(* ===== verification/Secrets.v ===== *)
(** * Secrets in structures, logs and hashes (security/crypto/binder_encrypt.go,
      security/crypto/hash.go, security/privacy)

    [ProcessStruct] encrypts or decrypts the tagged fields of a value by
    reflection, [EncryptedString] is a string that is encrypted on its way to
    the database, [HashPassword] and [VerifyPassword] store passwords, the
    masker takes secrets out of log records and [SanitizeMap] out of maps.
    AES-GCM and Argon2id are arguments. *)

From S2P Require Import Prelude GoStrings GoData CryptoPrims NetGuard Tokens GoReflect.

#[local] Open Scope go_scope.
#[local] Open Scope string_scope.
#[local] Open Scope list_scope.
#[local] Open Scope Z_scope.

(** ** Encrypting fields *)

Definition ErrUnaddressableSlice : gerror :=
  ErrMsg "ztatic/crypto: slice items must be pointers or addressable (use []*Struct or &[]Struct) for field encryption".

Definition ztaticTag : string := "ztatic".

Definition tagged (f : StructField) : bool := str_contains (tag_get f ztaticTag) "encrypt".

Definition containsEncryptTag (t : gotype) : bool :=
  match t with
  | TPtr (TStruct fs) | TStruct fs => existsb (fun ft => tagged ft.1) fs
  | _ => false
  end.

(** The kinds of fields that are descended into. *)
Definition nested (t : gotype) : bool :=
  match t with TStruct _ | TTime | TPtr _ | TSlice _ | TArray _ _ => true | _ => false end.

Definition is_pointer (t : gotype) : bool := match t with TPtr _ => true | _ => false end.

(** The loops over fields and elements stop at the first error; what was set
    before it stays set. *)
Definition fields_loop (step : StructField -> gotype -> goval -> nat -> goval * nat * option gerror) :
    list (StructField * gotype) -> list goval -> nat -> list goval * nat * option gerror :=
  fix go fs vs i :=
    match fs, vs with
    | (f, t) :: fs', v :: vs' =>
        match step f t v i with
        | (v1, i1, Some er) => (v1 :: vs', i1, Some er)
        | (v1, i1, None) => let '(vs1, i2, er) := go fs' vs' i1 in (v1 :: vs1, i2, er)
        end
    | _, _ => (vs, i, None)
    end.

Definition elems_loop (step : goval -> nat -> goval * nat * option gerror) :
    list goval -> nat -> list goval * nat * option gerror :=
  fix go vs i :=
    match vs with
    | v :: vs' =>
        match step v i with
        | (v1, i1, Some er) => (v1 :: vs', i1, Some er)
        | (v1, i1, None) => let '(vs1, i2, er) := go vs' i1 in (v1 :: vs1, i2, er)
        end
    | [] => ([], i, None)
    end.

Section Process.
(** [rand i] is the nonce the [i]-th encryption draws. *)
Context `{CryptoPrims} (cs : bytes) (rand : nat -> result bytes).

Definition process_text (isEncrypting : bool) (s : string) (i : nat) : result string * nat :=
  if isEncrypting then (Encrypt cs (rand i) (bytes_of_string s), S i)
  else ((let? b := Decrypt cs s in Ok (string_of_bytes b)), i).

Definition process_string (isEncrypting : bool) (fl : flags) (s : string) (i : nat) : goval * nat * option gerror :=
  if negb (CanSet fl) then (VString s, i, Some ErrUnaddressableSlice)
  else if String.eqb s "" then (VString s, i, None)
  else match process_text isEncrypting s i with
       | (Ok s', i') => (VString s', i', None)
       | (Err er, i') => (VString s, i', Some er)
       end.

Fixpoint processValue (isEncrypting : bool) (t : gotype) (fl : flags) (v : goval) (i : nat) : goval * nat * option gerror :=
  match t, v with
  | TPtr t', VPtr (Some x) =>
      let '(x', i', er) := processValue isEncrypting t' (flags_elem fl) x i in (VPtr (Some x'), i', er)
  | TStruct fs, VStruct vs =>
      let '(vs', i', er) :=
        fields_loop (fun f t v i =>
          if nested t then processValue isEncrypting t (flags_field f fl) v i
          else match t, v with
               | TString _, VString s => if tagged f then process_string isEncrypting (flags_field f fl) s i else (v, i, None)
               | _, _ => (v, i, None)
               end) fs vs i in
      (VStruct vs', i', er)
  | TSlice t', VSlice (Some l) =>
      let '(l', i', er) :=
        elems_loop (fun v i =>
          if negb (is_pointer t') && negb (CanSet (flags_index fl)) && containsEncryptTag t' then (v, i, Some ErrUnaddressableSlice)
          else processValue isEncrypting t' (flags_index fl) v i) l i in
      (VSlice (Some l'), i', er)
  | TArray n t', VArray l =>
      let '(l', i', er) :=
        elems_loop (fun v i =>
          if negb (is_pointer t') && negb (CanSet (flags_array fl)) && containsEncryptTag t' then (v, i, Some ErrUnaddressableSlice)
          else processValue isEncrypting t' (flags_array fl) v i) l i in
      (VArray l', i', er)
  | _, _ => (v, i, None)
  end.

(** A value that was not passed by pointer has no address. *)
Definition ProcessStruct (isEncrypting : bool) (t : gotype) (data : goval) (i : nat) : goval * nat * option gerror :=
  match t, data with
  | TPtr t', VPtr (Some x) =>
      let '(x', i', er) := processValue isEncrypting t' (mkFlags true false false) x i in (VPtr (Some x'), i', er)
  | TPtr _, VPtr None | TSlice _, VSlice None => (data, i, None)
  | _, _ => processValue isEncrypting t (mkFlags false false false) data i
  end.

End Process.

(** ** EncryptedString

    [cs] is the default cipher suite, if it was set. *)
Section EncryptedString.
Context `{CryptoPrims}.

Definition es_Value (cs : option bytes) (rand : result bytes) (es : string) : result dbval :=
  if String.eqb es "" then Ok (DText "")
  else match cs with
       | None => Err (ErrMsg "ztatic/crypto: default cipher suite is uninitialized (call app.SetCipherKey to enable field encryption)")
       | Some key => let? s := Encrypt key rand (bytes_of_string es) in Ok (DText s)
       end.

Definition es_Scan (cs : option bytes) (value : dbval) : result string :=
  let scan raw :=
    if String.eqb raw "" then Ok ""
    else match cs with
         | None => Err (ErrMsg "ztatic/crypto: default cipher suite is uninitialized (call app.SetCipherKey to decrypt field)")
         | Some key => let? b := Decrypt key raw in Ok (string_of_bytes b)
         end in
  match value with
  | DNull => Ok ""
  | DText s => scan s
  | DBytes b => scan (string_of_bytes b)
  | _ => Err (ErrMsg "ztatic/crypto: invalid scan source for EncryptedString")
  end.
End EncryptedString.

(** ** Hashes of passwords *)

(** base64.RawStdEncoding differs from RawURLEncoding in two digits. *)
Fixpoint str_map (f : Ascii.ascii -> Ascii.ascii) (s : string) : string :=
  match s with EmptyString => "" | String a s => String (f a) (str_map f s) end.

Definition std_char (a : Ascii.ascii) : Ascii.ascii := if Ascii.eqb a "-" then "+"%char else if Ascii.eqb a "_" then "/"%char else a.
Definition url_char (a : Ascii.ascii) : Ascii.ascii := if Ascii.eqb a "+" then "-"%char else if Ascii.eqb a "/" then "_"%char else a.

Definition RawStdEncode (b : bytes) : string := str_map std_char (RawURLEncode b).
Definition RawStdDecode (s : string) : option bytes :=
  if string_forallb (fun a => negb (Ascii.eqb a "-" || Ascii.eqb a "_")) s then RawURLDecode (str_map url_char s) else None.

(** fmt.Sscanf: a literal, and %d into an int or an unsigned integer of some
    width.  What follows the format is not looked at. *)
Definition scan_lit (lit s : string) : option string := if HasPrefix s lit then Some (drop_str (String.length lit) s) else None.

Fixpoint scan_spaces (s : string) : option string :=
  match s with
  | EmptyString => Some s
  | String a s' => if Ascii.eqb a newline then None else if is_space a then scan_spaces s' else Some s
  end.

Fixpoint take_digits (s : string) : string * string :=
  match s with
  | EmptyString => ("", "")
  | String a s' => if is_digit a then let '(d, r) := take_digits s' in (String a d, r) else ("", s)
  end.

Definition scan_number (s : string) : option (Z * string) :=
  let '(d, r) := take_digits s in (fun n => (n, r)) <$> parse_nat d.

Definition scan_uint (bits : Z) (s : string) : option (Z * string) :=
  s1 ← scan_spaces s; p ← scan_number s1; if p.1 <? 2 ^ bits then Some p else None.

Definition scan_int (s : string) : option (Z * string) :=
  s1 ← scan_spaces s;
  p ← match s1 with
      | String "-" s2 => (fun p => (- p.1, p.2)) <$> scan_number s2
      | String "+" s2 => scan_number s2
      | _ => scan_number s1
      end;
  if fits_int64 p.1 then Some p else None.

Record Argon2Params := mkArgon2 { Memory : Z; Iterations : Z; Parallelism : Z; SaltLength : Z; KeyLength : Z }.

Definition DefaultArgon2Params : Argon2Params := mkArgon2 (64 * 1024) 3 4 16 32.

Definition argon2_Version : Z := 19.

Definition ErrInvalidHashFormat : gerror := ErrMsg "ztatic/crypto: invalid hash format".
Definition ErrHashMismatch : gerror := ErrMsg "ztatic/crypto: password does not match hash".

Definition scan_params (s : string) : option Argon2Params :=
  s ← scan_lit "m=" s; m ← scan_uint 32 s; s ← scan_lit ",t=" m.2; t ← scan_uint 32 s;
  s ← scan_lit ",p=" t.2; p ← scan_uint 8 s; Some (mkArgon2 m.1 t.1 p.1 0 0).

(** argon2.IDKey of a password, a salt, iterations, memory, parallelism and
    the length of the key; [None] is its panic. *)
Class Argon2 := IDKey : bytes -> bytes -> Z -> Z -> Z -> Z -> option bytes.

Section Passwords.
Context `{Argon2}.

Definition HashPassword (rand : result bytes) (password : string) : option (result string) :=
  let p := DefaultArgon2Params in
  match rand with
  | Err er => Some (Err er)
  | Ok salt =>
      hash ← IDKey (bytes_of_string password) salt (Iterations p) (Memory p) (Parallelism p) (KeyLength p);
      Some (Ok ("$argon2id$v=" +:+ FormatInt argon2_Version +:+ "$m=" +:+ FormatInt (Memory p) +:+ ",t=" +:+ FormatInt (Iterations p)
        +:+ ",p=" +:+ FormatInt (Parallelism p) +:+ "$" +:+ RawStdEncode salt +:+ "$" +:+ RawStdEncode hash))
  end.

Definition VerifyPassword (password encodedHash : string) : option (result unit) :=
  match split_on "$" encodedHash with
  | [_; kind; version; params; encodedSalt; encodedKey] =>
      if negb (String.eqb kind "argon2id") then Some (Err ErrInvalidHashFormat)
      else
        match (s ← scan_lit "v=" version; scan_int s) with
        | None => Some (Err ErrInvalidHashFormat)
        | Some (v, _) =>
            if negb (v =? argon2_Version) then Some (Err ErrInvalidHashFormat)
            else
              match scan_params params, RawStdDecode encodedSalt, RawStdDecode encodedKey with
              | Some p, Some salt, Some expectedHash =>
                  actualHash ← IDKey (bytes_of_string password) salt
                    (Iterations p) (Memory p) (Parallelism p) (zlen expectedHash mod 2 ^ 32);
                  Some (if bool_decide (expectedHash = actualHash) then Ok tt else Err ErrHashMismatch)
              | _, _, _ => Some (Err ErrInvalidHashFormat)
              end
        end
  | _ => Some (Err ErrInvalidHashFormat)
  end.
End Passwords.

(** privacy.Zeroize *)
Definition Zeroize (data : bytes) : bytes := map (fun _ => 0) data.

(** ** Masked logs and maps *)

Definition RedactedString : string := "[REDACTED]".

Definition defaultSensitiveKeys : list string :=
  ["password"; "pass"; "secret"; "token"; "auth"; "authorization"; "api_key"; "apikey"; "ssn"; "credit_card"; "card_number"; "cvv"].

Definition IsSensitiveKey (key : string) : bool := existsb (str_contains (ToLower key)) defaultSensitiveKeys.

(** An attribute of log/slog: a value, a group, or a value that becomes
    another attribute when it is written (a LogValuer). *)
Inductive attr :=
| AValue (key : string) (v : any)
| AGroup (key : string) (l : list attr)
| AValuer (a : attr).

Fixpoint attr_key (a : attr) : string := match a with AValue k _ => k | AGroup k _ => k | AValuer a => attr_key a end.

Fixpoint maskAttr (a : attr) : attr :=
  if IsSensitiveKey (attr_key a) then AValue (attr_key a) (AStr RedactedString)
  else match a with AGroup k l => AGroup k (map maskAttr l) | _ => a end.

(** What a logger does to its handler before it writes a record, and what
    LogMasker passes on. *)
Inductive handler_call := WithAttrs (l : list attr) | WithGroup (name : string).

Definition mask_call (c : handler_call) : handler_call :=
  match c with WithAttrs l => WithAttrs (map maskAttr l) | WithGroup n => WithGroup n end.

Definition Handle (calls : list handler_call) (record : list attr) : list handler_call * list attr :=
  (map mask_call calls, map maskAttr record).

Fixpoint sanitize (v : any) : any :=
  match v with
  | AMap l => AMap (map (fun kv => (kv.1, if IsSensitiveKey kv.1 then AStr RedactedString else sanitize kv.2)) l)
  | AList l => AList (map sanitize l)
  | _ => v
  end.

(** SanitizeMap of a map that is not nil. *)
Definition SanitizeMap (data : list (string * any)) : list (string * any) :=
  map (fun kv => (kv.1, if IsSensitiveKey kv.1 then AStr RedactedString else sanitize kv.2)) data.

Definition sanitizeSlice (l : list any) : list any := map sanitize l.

- [Problem]: The reply should hold only the lines of the listing above starting at the line containing "Definition HashPassword (rand" and ending at the line containing "(** An attribute", exactly as written.

- [Output for this task]:
Definition HashPassword (rand : result bytes) (password : string) : option (result string) :=
  let p := DefaultArgon2Params in
  match rand with
  | Err er => Some (Err er)
  | Ok salt =>
      hash ← IDKey (bytes_of_string password) salt (Iterations p) (Memory p) (Parallelism p) (KeyLength p);
      Some (Ok ("$argon2id$v=" +:+ FormatInt argon2_Version +:+ "$m=" +:+ FormatInt (Memory p) +:+ ",t=" +:+ FormatInt (Iterations p)
        +:+ ",p=" +:+ FormatInt (Parallelism p) +:+ "$" +:+ RawStdEncode salt +:+ "$" +:+ RawStdEncode hash))
  end.

Definition VerifyPassword (password encodedHash : string) : option (result unit) :=
  match split_on "$" encodedHash with
  | [_; kind; version; params; encodedSalt; encodedKey] =>
      if negb (String.eqb kind "argon2id") then Some (Err ErrInvalidHashFormat)
      else
        match (s ← scan_lit "v=" version; scan_int s) with
        | None => Some (Err ErrInvalidHashFormat)
        | Some (v, _) =>
            if negb (v =? argon2_Version) then Some (Err ErrInvalidHashFormat)
            else
              match scan_params params, RawStdDecode encodedSalt, RawStdDecode encodedKey with
              | Some p, Some salt, Some expectedHash =>
                  actualHash ← IDKey (bytes_of_string password) salt
                    (Iterations p) (Memory p) (Parallelism p) (zlen expectedHash mod 2 ^ 32);
                  Some (if bool_decide (expectedHash = actualHash) then Ok tt else Err ErrHashMismatch)
              | _, _, _ => Some (Err ErrInvalidHashFormat)
              end
        end
  | _ => Some (Err ErrInvalidHashFormat)
  end.
End Passwords.

(** privacy.Zeroize *)
Definition Zeroize (data : bytes) : bytes := map (fun _ => 0) data.

(** ** Masked logs and maps *)

Definition RedactedString : string := "[REDACTED]".

Definition defaultSensitiveKeys : list string :=
  ["password"; "pass"; "secret"; "token"; "auth"; "authorization"; "api_key"; "apikey"; "ssn"; "credit_card"; "card_number"; "cvv"].

Definition IsSensitiveKey (key : string) : bool := existsb (str_contains (ToLower key)) defaultSensitiveKeys.

(** An attribute of log/slog: a value, a group, or a value that becomes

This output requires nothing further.